The prohibition follows detection of invasive mussels (quagga or zebra), aquatic invasive species (AIS), in the Tiber Reservoir in Montana, U.S., less than a half-day’s drive from Waterton Lakes National Park. The most effective method to safeguard the ecological health of Waterton Lakes National Park from the devastating and permanent ecological and economic impacts of invasive mussels is to restrict motorized and trailer-launched watercraft in the park’s waters.
Invasive mussels are originally from Europe and were first introduced into North America in the 1980s. The fingernail-sized freshwater mollusk can produce millions of eggs and easily attach itself to objects such as boats. Their numbers can reach tens of thousands per square metre.
As prodigious filter feeders, they strip nutrients from the water leaving little or no food for native species. This affects the entire food web, impacting plant and animal life in the region, and altering water chemistry and clarity. They cause extensive economic and visitor experience impacts by clogging water intake structures, dams, water treatment facilities, hydro power facilities, docks, breakwaters, buoys, boats and beaches. Infestations are permanent and irreversible. No method, technology or natural predator exists to remove invasive mussels once established in a water body.

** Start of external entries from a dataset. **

(** A point of the segment from [a] to [b] at [t] tenths, rounded, lies
    between its ends. *)
Lemma js_round_lerp (a b t : Z) :
  0 <= t <= 10 ->
  Z.min a b <= js_round (inject_Z a + inject_Z ((b - a) * t) / inject_Z 10)%Q <= Z.max a b.
Proof.
  intros Ht. change 10 with (Zpos 10). rewrite js_round_frac.
  pose proof (Z.div_mod (2 * ((b - a) * t) + 10) (2 * 10) ltac:(lia)).
  pose proof (Z.mod_pos_bound (2 * ((b - a) * t) + 10) (2 * 10) ltac:(lia)).
  destruct (Z.le_ge_cases a b); nia.
Qed.
End Bounds.

Local Open Scope calendar_scope.

(** The pixels [py * width + px] of a rectangle of columns [[x0, x1]] and
    rows [[y0, y1]], as buffer indices (no clipping). *)
Definition in_box (width x0 x1 y0 y1 k : Z) : Prop :=
  exists px py, x0 <= px <= x1 /\ y0 <= py <= y1 /\ k = py * width + px.

Lemma in_box_intro width x0 x1 y0 y1 px py :
  x0 <= px <= x1 -> y0 <= py <= y1 -> in_box width x0 x1 y0 y1 (py * width + px).
Proof. intros. by exists px, py. Qed.

Lemma in_box_mono width x0 x1 y0 y1 x0' x1' y0' y1' k :
  x0' <= x0 -> x1 <= x1' -> y0' <= y0 -> y1 <= y1' ->
  in_box width x0 x1 y0 y1 k -> in_box width x0' x1' y0' y1' k.
Proof. intros ? ? ? ? (px & py & ? & ? & ->). apply in_box_intro; lia. Qed.

(** An index whose row and column lie in the box. *)
Lemma in_box_divmod width x0 x1 y0 y1 k :
  0 < width -> x0 <= k mod width <= x1 -> y0 <= k / width <= y1 -> in_box width x0 x1 y0 y1 k.
Proof.
  intros Hw Hx Hy. exists (k mod width), (k / width). split_and!; [lia..|].
  pose proof (Z.div_mod k width ltac:(lia)). lia.
Qed.

Lemma drawHLine_box width y x1 x2 color t :
  0 < width ->
  touches (fun p => drawHLine p width y x1 x2 color t) (in_box width x1 (x2 - 1) y (y + t - 1)).
Proof.
  intros Hw. eapply touches_mono; [|apply (paints_touches _ _ _ (fillRect_spec width 9999 x1 y (x2 - x1) t color Hw))].
  intros k Hk. unfold rect_footprint in Hk. rewrite !andb_true_iff, Z.leb_le, !Z.ltb_lt, !Z.leb_le in Hk.
  apply in_box_divmod; lia.
Qed.

(** Rewrite the rounding of a shifted rational and evaluate closed
    roundings. *)
Ltac js_round_simpl :=
  repeat match goal with
  | H : context [js_round (inject_Z ?z + ?q1 - ?q2)%Q] |- _ =>
      rewrite (js_round_shift z (q1 - q2) (inject_Z z + q1 - q2)%Q) in H by ring
  | H : context [js_round (inject_Z ?z + ?q1 + ?q2)%Q] |- _ =>
      rewrite (js_round_shift z (q1 + q2) (inject_Z z + q1 + q2)%Q) in H by ring
  | |- context [js_round (inject_Z ?z + ?q)%Q] =>
      lazymatch q with inject_Z _ => fail | _ => rewrite (js_round_shift z q (inject_Z z + q)%Q) by ring end
  end;
  repeat match goal with
  | H : context [js_round ?q] |- _ =>
      let c := eval vm_compute in (js_round q) in
      match isZcst c with true => change (js_round q) with c in H end
  | |- context [js_round ?q] =>
      let c := eval vm_compute in (js_round q) in
      match isZcst c with true => change (js_round q) with c end
  end.
(* ===== verification/Firmware.v ===== *)
(** * The firmware's calendar mode ([CalendarActivity] and [setup])

    index.ts lines 798-1015: the C++ listings of the firmware design
    document carried in the source file.  [CalendarActivity] is a state
    machine driven by the firmware's main loop, which calls [loop()] of the
    current activity over and over.

    The model:
    - [CalendarState] is the enum (lines 821-828), [Activity] the two
      fields [state] and [stateStartTime] (lines 838-839);
    - the device is a [Device]: which activity runs ([Mode]), the settings
      (lines 800-803 and [sleepScreen]) and the log of the effects on the
      hardware, in order ([Effect]: WiFi, HTTP, SD card, screen, sleep);
    - one call of [loop()] reads its inputs from a [LoopInput]: the time
      in milliseconds, [WiFi.status()], and the outcome of [fetchImage]'s
      [GET] and [SD.open]; all the [millis()] calls of one call read the
      same clock value;
    - [millis()] and [stateStartTime] are [unsigned long], 32 bits on the
      ESP32: [millis] is the real time modulo [2^32] and the elapsed time
      [millis() - stateStartTime] is computed modulo [2^32] ([u32_sub]);
    - [enterNewActivity] makes its argument the current activity, so the
      main loop no longer calls the calendar activity's [loop()];
      [esp_deep_sleep_start] does not return;
    - the settings start from [default_settings] (lines 800-803) and the
      "Calendar Mode" submenu (lines 1026-1038) is the data [calendar_menu]
      of [SettingEntry] values.

    The theorems: a [loop()] call in [CONNECTING_WIFI] times out exactly
    after [WIFI_TIMEOUT_MS], also across the rollover of [millis()]; the
    sleep duration never overflows its 64 bits; the reachable states
    satisfy the activity's invariant (rule induction on [reachable]);
    [setup] dispatches on the wake cause; every run of the activity leaves
    it within 93004 calls of [loop()] when the clock advances (a
    decreasing measure); on the success path the device goes to the
    [SleepActivity] without ever arming the wake-up timer; and a run that
    ends in deep sleep has armed the timer for exactly the configured
    number of hours, for every value the settings menu accepts. *)

From S2P Require Import Prelude JsString.
Local Open Scope Z_scope.

(** ** Machine integers *)

Definition u32 (z : Z) : Z := z mod 2 ^ 32.
Definition u64 (z : Z) : Z := z mod 2 ^ 64.

(** [millis()] at real time [t] (milliseconds since boot). *)
Definition millis (t : Z) : Z := u32 t.

(** [a - b] on [unsigned long]. *)
Definition u32_sub (a b : Z) : Z := u32 (a - b).

(** ** Data (lines 798-849) *)

Inductive CalendarState :=
  CONNECTING_WIFI | FETCHING_IMAGE | SAVING_IMAGE | RENDERING | SCHEDULING_SLEEP | ERROR.

#[export] Instance CalendarState_eq_dec : EqDecision CalendarState.
Proof. solve_decision. Defined.

Inductive SleepScreenMode := SLEEP_SCREEN_OTHER | CUSTOM.

(** The calendar settings; the C strings are their characters before the
    terminating NUL. *)
Record Settings := {
  calendarModeEnabled : bool;
  calendarRefreshHours : Z;
  calendarServerUrl : jstr;
  calendarWifiSsid : jstr;
  sleepScreen : SleepScreenMode
}.

(** [WIFI_STORE] after [loadFromFile()]. *)
Record WifiStore := {
  getFirstSsid : option jstr;
  findCredential : jstr -> option jstr
}.

Inductive Effect :=
  | LoadWifiCredentials
  | WifiModeSta
  | WifiBegin (ssid : jstr) (password : option jstr)
  | SerialError (message : jstr)
  | DrawText (x y : Z) (message : jstr)
  | RenderScreen
  | HttpGet (url : jstr)
  | WriteSleepBmp
  | EnterSleepActivity
  | WifiDisconnect
  | WifiOff
  | TimerWakeup (us : Z)
  | GpioWakeup
  | DeepSleepStart.

Record Activity := {
  state : CalendarState;
  stateStartTime : Z
}.

Inductive Mode :=
  | NormalBoot
  | Running (a : Activity)
  | InSleepActivity
  | DeepSleep.

Record Device := {
  mode : Mode;
  settings : Settings;
  effects : list Effect
}.

Definition WIFI_TIMEOUT_MS : Z := 30000.
Definition HTTP_TIMEOUT_MS : Z := 60000.
Definition ERROR_DISPLAY_MS : Z := 3000.
Definition HTTP_CODE_OK : Z := 200.

(** The inputs of one call of [loop()]. *)
Record LoopInput := {
  at_ms : Z;
  wifi_connected : bool;
  http_code : Z;
  sd_open_ok : bool
}.

Inductive WakeCause := WAKEUP_TIMER | WAKEUP_GPIO | WAKEUP_UNDEFINED.

(** ** Operations (lines 864-988) *)

Definition emit (d : Device) (es : list Effect) : Device :=
  {| mode := mode d; settings := settings d; effects := effects d ++ es |}.

Definition set_mode (d : Device) (m : Mode) : Device :=
  {| mode := m; settings := settings d; effects := effects d |}.

Definition handleError (d : Device) (message : jstr) (now : Z) : Device :=
  let d := set_mode d (Running {| state := ERROR; stateStartTime := millis now |}) in
  emit d [SerialError message; DrawText 10 200 message; RenderScreen].

(** The dedicated SSID when it is set ([calendarWifiSsid[0] != '\0']),
    otherwise the first saved network ([nullptr] when there is none). *)
Definition chosen_ssid (st : Settings) (store : WifiStore) : option jstr :=
  match calendarWifiSsid st with
  | _ :: _ => Some (calendarWifiSsid st)
  | [] => getFirstSsid store
  end.

Definition connectToWifi (d : Device) (store : WifiStore) (now : Z) : Device :=
  let d := emit d [LoadWifiCredentials; WifiModeSta] in
  match chosen_ssid (settings d) store with
  | None => handleError d (js "No WiFi credentials") now
  | Some s => emit d [WifiBegin s (findCredential store s)]
  end.

Definition onEnter (d : Device) (store : WifiStore) (now : Z) : Device :=
  let d := set_mode d (Running {| state := CONNECTING_WIFI; stateStartTime := millis now |}) in
  connectToWifi d store now.

(** [fetchImage]: the effects and the result. *)
Definition fetchImage (d : Device) (i : LoopInput) : Device * bool :=
  let d := emit d [HttpGet (calendarServerUrl (settings d))] in
  if (http_code i =? HTTP_CODE_OK) && sd_open_ok i then (emit d [WriteSleepBmp], true)
  else (d, false).

(** [(uint64_t)SETTINGS.calendarRefreshHours * 60 * 60 * 1000000ULL],
    each product on 64 bits. *)
Definition sleepDurationUs (hours : Z) : Z := u64 (u64 (u64 (hours * 60) * 60) * 1000000).

Definition scheduleWakeAndSleep (d : Device) : Device :=
  let d := emit d [WifiDisconnect; WifiOff; TimerWakeup (sleepDurationUs (calendarRefreshHours (settings d)));
                   GpioWakeup; DeepSleepStart] in
  set_mode d DeepSleep.

(** [saveAndRender]: the sleep screen becomes [CUSTOM] and the
    [SleepActivity] replaces the calendar activity (the assignment
    [state = SCHEDULING_SLEEP] that follows is to an activity the main
    loop no longer calls). *)
Definition saveAndRender (d : Device) : Device :=
  let s := settings d in
  let d := {| mode := mode d; effects := effects d;
              settings := {| calendarModeEnabled := calendarModeEnabled s;
                             calendarRefreshHours := calendarRefreshHours s;
                             calendarServerUrl := calendarServerUrl s;
                             calendarWifiSsid := calendarWifiSsid s;
                             sleepScreen := CUSTOM |} |} in
  set_mode (emit d [EnterSleepActivity]) InSleepActivity.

The biggest risk of invasive mussel infestation is transmission downstream from infected waters and transfer from infested areas in motorized and trailer-launched watercraft. Prevention is key to minimize the risk.
Mussels and other AIS can inadvertently be moved to a new location attached to boats, equipment, and trailers. Standing or trapped water in boats is a concern because invasive mussels have a microscopic larval stage, allowing them to be present without being visible.
Invasive mussels pose a significant and irreversible threat to the integrity of park waters. An infestation would severely impact the park’s ecology and recreation experiences. The Waterton Lakes have a unique ecology. In addition to serving as habitat for bull trout (a threatened species), they are the only known lakes to contain the assemblage of lake trout, pygmy whitefish, and rare glacial relic species such as opposum shrimp and deepwater sculpin. The pygmy whitefish found in these lakes are considered a unique population and designated Special Concern by the Committee on the Status of Endangered Wildlife in Canada. Upper Waterton Lake is the only known location of deep water sculpin in Alberta.
In addition, with the headwaters of the South Saskatchewan River Basin located in Waterton Lakes National Park, an invasive mussel infestation in the park could threaten irrigation networks for southern Alberta’s agricultural industry, water infrastructure for numerous jurisdictions including the cities of Lethbridge and Medicine Hat, and other recreational areas.
The prohibition on the use of motorized and trailer-launched watercraft in Waterton Lakes National Park is an important step to ensure the ongoing ecological integrity of the park and prevent downstream impacts. Parks Canada will continue to manage the aquatic integrity in Waterton Lakes National Park through monitoring, public education and a non-motorized watercraft inspection and permit program. In addition, staff, outside researchers and contractors must follow best practices and a strict decontamination protocol for gear and equipment when working in park waters.
Invasive mussels are found in Quebec, Ontario, Manitoba, and 34 U.S. states, including Montana.